* _Action item_
Using the records below, filter for lines that contain the string "FormatImage" and copy them out.

-- The input follows --

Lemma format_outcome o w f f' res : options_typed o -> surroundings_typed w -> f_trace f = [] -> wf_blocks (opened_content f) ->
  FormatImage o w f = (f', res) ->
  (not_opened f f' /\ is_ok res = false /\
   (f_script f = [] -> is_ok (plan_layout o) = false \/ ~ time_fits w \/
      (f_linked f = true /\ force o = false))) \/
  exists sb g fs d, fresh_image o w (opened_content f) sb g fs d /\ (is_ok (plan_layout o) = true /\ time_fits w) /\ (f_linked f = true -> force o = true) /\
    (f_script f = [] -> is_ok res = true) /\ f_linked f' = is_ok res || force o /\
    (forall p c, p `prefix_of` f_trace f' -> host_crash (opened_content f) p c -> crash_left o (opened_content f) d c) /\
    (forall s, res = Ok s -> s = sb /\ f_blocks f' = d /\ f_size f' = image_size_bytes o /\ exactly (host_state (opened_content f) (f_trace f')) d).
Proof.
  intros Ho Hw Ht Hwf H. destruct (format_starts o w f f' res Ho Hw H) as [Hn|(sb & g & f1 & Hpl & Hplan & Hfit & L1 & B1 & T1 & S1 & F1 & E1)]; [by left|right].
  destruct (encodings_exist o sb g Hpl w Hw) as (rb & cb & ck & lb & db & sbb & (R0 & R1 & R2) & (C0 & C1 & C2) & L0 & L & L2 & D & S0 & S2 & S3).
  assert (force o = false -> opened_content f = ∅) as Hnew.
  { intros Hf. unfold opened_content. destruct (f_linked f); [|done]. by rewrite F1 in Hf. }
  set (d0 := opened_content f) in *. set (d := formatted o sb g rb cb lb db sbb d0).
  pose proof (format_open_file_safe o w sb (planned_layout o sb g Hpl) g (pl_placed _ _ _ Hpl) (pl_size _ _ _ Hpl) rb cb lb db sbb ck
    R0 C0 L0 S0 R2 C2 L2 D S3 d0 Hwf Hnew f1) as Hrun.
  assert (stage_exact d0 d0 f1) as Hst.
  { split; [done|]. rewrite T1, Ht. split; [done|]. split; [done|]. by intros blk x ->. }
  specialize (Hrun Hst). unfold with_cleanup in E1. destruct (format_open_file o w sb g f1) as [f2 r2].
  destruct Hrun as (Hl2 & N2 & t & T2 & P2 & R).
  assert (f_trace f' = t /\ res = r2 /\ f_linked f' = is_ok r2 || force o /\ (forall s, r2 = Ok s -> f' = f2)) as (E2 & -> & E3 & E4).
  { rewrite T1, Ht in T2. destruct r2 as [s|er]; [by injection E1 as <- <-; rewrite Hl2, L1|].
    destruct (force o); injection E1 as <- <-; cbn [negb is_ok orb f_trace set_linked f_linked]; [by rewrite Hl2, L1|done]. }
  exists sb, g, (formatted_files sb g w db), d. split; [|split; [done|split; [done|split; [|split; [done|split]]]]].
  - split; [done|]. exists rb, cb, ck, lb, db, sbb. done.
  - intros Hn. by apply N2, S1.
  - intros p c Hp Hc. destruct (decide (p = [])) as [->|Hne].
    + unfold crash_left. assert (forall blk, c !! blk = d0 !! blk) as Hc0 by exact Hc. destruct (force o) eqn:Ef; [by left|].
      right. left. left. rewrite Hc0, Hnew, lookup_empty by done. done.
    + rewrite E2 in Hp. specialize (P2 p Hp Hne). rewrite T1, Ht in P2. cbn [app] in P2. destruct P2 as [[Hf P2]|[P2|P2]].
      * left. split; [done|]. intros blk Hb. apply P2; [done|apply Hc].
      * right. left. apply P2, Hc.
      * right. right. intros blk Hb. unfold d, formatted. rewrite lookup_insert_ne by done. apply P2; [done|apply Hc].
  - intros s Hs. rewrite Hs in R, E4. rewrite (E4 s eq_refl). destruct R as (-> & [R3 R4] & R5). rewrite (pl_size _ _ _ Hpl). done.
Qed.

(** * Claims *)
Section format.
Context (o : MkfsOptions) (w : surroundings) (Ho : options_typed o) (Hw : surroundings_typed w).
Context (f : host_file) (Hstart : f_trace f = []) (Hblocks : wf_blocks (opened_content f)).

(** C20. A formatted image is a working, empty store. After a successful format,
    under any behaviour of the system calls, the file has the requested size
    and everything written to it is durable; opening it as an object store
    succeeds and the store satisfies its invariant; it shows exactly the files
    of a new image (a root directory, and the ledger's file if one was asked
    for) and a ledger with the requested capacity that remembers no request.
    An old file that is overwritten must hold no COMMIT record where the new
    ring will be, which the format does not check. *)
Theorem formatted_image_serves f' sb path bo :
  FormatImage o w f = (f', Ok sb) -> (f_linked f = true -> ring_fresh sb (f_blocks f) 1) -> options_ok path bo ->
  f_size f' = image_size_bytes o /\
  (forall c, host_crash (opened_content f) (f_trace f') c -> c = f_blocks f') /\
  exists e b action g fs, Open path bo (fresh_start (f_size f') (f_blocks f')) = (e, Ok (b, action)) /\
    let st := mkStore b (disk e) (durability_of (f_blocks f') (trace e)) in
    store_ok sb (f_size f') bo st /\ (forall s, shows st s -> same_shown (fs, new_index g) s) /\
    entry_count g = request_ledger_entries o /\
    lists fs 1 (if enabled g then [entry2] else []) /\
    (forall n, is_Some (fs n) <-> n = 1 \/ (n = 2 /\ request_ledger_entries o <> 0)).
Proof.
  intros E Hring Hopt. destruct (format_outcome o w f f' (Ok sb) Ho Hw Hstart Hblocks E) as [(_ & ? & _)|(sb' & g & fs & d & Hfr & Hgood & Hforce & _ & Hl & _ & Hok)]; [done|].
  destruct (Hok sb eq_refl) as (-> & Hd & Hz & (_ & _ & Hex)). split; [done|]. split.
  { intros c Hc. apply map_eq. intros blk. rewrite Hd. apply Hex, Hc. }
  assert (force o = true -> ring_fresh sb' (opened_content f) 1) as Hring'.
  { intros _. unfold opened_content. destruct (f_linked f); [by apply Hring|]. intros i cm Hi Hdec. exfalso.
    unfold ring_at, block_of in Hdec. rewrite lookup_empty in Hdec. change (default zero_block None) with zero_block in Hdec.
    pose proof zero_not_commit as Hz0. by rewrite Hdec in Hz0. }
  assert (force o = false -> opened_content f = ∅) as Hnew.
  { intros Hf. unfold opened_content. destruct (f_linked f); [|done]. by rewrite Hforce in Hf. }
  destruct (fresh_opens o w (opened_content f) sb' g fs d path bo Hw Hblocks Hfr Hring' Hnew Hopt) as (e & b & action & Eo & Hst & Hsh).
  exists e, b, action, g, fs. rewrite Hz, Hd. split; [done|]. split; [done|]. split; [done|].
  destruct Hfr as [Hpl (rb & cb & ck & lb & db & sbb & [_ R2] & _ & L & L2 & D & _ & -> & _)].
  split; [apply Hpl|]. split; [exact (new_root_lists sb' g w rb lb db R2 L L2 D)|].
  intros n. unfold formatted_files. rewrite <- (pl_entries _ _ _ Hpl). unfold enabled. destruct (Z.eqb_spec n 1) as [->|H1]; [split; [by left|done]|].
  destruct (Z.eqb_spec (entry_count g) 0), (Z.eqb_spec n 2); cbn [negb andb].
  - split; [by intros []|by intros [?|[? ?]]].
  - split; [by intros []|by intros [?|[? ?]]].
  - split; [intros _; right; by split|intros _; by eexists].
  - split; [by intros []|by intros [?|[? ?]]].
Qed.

-- The input concluded --

* _Response_
  FormatImage o w f = (f', res) ->
  FormatImage o w f = (f', Ok sb) -> (f_linked f = true -> ring_fresh sb (f_blocks f) 1) -> options_ok path bo ->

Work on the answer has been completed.